MATERIAL FOR THE TASK:
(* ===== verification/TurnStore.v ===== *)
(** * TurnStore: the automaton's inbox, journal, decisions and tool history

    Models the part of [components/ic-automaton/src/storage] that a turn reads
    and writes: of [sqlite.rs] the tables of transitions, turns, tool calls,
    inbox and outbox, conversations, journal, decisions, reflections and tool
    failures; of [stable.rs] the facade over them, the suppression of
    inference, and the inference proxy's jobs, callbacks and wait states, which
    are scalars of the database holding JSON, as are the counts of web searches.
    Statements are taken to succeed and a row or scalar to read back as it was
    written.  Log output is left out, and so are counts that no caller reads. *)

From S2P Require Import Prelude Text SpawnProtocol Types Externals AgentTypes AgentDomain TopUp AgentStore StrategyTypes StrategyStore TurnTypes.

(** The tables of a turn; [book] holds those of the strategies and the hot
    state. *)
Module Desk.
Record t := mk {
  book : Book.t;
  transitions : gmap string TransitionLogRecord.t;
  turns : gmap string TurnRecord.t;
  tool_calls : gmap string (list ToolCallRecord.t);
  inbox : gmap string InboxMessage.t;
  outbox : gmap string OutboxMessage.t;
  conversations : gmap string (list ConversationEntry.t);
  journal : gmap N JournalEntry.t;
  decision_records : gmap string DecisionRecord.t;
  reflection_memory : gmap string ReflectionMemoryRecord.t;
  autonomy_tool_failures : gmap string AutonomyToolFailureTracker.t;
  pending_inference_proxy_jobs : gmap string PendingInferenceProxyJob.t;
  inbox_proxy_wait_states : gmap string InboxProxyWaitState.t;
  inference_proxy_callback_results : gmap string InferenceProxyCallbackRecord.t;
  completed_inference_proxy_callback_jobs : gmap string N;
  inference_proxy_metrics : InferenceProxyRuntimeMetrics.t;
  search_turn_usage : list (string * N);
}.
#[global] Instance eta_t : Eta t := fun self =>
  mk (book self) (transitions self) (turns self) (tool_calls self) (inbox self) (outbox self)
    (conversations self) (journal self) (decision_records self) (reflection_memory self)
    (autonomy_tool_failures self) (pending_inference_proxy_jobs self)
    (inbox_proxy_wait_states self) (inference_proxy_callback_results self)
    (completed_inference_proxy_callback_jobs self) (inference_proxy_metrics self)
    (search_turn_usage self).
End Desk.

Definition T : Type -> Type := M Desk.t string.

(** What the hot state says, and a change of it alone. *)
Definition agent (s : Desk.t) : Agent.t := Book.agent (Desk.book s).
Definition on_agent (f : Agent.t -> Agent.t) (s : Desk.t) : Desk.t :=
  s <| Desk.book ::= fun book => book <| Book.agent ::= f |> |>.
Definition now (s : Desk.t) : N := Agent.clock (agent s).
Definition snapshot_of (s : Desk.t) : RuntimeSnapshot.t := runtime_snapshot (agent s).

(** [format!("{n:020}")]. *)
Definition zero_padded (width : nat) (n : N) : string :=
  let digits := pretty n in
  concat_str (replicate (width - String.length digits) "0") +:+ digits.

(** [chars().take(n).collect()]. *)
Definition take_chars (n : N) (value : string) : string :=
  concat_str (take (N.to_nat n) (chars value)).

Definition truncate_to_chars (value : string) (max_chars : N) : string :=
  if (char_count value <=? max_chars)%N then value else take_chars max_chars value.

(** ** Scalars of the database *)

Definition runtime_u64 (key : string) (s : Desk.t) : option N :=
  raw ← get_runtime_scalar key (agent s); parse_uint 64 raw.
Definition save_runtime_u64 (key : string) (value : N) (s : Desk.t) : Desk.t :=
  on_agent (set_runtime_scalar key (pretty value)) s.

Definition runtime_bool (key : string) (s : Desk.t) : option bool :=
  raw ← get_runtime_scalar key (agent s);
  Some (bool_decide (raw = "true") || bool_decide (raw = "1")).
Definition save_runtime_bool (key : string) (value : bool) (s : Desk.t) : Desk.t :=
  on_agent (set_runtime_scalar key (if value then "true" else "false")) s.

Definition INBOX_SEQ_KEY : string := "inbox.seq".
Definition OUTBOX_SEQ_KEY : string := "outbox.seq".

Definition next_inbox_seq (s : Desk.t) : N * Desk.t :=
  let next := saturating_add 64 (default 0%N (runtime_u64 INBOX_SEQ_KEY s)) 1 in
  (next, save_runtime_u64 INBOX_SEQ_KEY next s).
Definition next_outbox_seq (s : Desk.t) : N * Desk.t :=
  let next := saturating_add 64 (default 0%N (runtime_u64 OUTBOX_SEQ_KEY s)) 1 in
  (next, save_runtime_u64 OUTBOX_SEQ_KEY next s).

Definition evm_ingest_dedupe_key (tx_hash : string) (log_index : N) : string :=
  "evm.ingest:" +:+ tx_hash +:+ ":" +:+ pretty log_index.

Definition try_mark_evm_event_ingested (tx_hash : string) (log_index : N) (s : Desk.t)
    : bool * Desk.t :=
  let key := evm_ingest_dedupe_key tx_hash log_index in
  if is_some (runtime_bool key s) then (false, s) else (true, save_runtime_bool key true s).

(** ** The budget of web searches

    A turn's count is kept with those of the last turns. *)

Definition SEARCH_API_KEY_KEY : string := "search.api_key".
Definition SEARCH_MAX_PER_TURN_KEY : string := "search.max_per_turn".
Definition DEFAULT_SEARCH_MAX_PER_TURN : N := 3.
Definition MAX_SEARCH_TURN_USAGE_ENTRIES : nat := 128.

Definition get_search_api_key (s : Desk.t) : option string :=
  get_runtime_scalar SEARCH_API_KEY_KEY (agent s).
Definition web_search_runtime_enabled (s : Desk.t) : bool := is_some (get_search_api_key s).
---
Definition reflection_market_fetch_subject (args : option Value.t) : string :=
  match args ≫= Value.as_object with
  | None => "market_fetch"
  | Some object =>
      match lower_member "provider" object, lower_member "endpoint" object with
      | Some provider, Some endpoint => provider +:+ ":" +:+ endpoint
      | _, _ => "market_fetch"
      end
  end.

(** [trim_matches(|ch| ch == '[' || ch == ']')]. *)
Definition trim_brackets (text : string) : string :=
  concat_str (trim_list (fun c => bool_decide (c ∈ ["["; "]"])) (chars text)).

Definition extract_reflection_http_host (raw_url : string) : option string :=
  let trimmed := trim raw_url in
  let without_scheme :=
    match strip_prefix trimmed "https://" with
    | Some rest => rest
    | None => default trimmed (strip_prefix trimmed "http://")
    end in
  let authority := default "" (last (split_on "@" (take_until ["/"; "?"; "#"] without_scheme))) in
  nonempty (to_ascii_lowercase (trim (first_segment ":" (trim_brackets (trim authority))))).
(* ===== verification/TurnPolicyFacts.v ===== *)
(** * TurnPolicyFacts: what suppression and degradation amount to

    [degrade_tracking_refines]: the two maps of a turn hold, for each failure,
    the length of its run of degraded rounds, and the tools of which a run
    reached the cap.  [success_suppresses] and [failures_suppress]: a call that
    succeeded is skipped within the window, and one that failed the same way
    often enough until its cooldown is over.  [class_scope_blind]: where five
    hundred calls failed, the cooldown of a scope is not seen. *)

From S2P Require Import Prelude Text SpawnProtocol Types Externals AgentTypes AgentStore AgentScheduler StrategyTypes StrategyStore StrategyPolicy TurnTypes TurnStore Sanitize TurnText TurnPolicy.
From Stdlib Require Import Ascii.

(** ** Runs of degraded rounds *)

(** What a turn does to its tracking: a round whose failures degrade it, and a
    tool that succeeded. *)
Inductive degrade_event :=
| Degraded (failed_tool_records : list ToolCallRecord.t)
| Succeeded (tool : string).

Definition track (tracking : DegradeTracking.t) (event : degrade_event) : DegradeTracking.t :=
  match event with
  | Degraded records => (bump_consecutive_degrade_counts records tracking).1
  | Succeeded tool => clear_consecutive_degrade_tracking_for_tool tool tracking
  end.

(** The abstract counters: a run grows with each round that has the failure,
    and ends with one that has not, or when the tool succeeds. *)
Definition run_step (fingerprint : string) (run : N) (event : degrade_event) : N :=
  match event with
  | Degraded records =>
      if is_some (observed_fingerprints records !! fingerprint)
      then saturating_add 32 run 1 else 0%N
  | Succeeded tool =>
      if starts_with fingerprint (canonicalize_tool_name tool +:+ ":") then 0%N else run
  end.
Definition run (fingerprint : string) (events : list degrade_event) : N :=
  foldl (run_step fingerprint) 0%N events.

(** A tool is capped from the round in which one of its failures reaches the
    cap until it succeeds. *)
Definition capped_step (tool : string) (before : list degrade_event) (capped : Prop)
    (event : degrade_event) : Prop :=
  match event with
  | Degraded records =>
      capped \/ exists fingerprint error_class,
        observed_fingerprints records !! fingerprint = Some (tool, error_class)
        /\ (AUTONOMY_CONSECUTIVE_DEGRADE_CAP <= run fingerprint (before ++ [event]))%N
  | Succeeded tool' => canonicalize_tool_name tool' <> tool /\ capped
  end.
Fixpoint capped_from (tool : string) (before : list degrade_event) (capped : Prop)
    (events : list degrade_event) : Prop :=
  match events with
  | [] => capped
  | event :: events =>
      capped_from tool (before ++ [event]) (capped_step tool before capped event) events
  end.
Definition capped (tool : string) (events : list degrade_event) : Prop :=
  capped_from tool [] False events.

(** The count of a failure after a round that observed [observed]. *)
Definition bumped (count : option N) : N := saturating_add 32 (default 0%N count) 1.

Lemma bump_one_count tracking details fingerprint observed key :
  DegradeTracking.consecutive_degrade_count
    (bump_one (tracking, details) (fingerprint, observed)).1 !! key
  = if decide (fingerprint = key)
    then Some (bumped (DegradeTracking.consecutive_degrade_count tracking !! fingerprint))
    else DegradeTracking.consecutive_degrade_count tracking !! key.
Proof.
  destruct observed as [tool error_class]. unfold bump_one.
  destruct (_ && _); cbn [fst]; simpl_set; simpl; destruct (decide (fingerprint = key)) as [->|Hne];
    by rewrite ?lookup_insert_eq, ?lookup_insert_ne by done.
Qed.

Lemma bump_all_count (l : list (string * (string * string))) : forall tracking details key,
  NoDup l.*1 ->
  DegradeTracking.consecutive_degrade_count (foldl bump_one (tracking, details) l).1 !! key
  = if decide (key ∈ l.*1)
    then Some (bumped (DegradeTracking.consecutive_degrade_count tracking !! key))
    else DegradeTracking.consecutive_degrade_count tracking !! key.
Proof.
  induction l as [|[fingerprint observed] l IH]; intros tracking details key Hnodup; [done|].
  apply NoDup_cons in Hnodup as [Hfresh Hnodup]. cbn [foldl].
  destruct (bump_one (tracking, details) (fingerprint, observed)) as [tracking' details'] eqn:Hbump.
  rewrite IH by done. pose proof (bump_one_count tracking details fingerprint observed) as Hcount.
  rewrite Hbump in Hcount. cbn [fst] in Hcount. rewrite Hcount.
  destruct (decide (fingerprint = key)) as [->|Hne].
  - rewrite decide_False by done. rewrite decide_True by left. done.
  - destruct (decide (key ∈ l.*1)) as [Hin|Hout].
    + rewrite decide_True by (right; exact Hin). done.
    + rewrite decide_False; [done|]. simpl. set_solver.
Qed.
* * *
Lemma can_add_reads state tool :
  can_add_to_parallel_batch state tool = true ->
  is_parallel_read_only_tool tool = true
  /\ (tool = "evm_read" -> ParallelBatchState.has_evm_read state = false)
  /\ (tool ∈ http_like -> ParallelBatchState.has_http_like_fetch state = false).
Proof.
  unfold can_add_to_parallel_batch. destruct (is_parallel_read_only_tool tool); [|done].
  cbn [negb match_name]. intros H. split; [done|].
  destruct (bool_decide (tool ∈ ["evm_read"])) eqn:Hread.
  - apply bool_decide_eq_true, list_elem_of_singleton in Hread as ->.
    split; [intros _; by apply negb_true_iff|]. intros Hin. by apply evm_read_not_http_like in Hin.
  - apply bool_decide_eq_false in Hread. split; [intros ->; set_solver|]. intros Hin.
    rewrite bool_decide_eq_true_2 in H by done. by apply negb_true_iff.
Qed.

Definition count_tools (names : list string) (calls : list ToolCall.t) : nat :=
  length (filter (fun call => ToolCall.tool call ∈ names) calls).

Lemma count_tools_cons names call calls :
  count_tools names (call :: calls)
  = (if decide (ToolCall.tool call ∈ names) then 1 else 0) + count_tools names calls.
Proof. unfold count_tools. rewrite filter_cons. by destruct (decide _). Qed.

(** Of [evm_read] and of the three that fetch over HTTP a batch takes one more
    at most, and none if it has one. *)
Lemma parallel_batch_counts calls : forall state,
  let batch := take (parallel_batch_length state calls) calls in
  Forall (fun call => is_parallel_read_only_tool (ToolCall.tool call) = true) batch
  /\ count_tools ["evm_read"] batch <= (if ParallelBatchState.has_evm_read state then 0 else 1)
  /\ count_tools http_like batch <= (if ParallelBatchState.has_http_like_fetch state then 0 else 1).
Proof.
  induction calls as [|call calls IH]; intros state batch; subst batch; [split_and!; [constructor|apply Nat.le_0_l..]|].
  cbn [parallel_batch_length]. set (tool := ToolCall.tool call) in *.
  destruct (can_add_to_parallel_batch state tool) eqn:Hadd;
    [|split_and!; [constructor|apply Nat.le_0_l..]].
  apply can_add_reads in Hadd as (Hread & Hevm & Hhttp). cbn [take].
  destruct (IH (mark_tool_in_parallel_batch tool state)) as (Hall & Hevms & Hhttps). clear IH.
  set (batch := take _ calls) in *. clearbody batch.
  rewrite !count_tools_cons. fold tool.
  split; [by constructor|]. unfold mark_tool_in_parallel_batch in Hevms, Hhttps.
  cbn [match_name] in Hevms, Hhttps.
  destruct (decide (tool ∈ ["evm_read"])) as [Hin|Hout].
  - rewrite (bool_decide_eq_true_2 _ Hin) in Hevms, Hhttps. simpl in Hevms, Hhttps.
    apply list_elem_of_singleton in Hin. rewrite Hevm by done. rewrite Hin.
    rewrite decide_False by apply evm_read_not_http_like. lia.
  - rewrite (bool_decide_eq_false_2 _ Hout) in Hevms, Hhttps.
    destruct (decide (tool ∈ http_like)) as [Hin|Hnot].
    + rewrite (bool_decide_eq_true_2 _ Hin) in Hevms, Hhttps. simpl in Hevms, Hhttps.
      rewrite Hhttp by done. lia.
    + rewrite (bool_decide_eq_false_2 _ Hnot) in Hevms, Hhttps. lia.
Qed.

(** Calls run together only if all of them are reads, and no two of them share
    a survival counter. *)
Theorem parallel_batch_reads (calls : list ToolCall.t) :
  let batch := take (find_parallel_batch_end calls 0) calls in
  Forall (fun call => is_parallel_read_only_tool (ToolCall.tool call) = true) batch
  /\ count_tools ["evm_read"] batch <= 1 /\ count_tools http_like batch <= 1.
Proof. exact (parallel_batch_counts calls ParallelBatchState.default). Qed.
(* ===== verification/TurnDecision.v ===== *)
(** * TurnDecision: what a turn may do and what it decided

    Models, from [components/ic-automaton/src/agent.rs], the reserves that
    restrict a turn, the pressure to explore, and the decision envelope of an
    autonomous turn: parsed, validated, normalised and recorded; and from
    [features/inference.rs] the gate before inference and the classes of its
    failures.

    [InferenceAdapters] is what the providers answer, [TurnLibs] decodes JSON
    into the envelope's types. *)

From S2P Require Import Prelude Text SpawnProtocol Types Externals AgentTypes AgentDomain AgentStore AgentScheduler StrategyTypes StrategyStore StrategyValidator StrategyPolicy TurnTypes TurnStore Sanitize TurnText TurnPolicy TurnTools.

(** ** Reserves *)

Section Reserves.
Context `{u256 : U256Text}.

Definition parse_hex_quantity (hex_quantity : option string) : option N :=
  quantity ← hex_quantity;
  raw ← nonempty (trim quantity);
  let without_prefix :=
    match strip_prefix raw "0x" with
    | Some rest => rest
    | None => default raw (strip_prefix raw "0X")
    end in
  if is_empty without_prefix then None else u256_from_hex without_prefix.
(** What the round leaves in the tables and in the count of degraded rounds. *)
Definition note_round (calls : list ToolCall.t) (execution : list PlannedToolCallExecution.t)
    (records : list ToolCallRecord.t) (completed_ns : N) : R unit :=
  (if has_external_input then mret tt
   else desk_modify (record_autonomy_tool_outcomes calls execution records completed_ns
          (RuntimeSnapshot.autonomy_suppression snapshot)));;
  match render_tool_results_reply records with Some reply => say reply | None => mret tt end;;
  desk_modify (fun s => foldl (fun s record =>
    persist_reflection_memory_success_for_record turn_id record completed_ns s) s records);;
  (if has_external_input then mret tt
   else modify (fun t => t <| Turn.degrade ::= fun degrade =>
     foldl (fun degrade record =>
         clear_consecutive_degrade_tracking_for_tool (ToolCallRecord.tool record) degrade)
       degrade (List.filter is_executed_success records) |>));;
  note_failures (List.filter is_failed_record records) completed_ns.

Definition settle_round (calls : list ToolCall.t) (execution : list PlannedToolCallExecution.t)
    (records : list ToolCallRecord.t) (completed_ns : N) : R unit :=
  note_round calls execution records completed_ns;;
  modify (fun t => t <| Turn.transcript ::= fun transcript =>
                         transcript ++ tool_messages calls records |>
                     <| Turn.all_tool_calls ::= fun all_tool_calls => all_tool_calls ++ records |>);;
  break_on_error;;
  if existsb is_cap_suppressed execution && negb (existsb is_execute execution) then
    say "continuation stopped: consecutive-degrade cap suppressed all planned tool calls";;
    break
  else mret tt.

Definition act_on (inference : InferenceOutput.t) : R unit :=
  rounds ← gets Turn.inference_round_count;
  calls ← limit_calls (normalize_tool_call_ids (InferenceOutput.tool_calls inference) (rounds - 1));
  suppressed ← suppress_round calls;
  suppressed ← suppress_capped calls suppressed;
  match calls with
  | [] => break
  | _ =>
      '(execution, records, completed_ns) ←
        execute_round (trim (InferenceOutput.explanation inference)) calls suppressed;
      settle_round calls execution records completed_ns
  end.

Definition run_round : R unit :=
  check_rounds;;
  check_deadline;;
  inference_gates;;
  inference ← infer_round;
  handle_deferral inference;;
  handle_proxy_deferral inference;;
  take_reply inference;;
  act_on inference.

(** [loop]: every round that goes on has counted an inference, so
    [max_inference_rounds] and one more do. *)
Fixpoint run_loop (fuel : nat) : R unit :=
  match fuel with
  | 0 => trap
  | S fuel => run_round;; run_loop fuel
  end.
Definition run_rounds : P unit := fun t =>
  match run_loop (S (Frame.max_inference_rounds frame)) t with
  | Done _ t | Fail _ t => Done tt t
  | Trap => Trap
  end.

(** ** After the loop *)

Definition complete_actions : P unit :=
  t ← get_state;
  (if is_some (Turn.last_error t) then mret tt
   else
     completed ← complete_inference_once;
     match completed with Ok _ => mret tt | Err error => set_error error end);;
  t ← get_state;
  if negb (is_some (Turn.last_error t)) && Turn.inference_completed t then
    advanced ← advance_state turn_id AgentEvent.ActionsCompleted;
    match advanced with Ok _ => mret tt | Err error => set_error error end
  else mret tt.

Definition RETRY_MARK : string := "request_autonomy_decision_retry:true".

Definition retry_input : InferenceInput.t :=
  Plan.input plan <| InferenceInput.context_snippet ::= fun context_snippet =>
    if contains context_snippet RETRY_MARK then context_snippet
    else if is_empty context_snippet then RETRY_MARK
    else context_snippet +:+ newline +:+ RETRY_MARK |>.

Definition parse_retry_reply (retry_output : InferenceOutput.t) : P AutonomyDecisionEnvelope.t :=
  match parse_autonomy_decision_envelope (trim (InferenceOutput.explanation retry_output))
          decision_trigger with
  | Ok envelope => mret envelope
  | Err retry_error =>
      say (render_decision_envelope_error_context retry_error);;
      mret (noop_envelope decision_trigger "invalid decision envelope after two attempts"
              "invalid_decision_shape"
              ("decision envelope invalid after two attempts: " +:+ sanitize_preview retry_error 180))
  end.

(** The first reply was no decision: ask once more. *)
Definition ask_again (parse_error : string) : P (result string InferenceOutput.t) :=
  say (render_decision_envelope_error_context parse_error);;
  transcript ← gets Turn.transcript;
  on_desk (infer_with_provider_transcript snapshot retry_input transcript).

EXERCISE BRIEF:
From the data above, return every line from the line that has "capped_from tool [] False events." up to and including the line that has "destruct (_ &&", exactly.

SOLUTION FOR THIS TASK:
  capped_from tool [] False events.

(** The count of a failure after a round that observed [observed]. *)
Definition bumped (count : option N) : N := saturating_add 32 (default 0%N count) 1.

Lemma bump_one_count tracking details fingerprint observed key :
  DegradeTracking.consecutive_degrade_count
    (bump_one (tracking, details) (fingerprint, observed)).1 !! key
  = if decide (fingerprint = key)
    then Some (bumped (DegradeTracking.consecutive_degrade_count tracking !! fingerprint))
    else DegradeTracking.consecutive_degrade_count tracking !! key.
Proof.
  destruct observed as [tool error_class]. unfold bump_one.
  destruct (_ && _); cbn [fst]; simpl_set; simpl; destruct (decide (fingerprint = key)) as [->|Hne];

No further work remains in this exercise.